** Exercise details **
Where a line in the records below includes "None", pull that line out.

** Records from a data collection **
*** Block opens ***

(** ** Raw buffers *)

Lemma evac_raw_new G X s old size t t' n : einv G X s -> old <> 0 -> ev_fwd s !! old = None -> G0 !! old = Some t -> mem0 !! old = Some n ->
  node_header n = None -> total_bytes (node_slots n) = size -> 0 < size < 2 ^ 61 -> Forall (fun x => 0 < slot_bytes x) (node_slots n) ->
  same_ty (ev_fwd s) t t' -> (forall o i, t' = Buffer o i -> o ∈ X) -> boundary < lc old -> reached old ->
  runs (evac_raw target old size) s (fun q s' => einv (<[q := t']> G) (q :: X) s' /\ ext [] [old] G s (<[q := t']> G) s' /\
    w_mem (ev_world s') = <[q := n]> (w_mem (ev_world s)) /\ ev_fwd s' !! old = Some q /\ lc q <= boundary /\ mem0 !! q = None /\
    w_mem (ev_world s) !! q = None /\ dy q = false).
Proof.
  intros I N0 Ef Et En Eh Es Hsz Hpos Hty Hb Hlo Hre. unfold evac_raw. rewrite (proj2 (Z.eqb_neq _ _) N0), (proj2 (Z.eqb_neq size 0)) by lia. cbn [orb].
  eapply runs_step; [reflexivity|]. rewrite Ef. change (2 ^ 61) with 2305843009213693952 in Hsz.
  apply runs_seq. eapply runs_mono; [|apply (allocate_target_spec G X); [exact I|change (2 ^ 62) with 4611686018427387904; lia]].
  intros r s1 (p & h' & ars & -> & -> & A). pose proof (lookup_weaken _ _ _ _ En (ei_old _ _ _ I)) as Em.
  eapply runs_step; [unfold read_node; cbn [ev_world w_mem with_memory]; rewrite Em; reflexivity|].
  rewrite <- Es, (take_bytes_all _ Hpos). eapply runs_step; [reflexivity|].
  apply runs_seq. eapply runs_mono; [|apply (forward_spec G X s p size h' ars old p n t t' _ None I A); auto; lia].
  cbn beta. intros [] s2 (I2 & X2 & Em2 & Ef2 & Ew2 & Hm2 & Hq & Hq0). apply runs_value.
  replace (mkNode None (node_slots n)) with n in Em2 by (destruct n as [hd ss]; cbn in *; subst hd; reflexivity).
  split; [exact I2|]. split; [exact X2|]. split; [exact Em2|]. split; [rewrite Ef2; apply lookup_insert_eq|].
  split; [unfold lc; rewrite Hq0; lia|]. split; [exact Hq0|]. split; [exact Hq|].
  apply (new_not_dying _ _ s2 p n I2); [rewrite Em2; apply lookup_insert_eq|exact Hq0].
Qed.

Lemma evac_raw_again s old size q : old <> 0 -> size <> 0 -> ev_fwd s !! old = Some q -> evac_raw (H:=H) target old size s = (Ret q, s, false).
Proof.
  intros N0 N1 Ef. unfold evac_raw. rewrite (proj2 (Z.eqb_neq _ _) N0), (proj2 (Z.eqb_neq _ _) N1). unfold bind, forwarded. cbn. rewrite Ef. reflexivity.
Qed.

(** Buffers without references are done once they are copied. *)
Definition plain_buffer (t : ty) : Prop := match t with RString | RWords _ _ => True | _ => False end.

*** Block closes ***

** Output of the task **
Lemma evac_raw_new G X s old size t t' n : einv G X s -> old <> 0 -> ev_fwd s !! old = None -> G0 !! old = Some t -> mem0 !! old = Some n ->
  node_header n = None -> total_bytes (node_slots n) = size -> 0 < size < 2 ^ 61 -> Forall (fun x => 0 < slot_bytes x) (node_slots n) ->
    w_mem (ev_world s') = <[q := n]> (w_mem (ev_world s)) /\ ev_fwd s' !! old = Some q /\ lc q <= boundary /\ mem0 !! q = None /\
    w_mem (ev_world s) !! q = None /\ dy q = false).
  apply runs_seq. eapply runs_mono; [|apply (forward_spec G X s p size h' ars old p n t t' _ None I A); auto; lia].
  replace (mkNode None (node_slots n)) with n in Em2 by (destruct n as [hd ss]; cbn in *; subst hd; reflexivity).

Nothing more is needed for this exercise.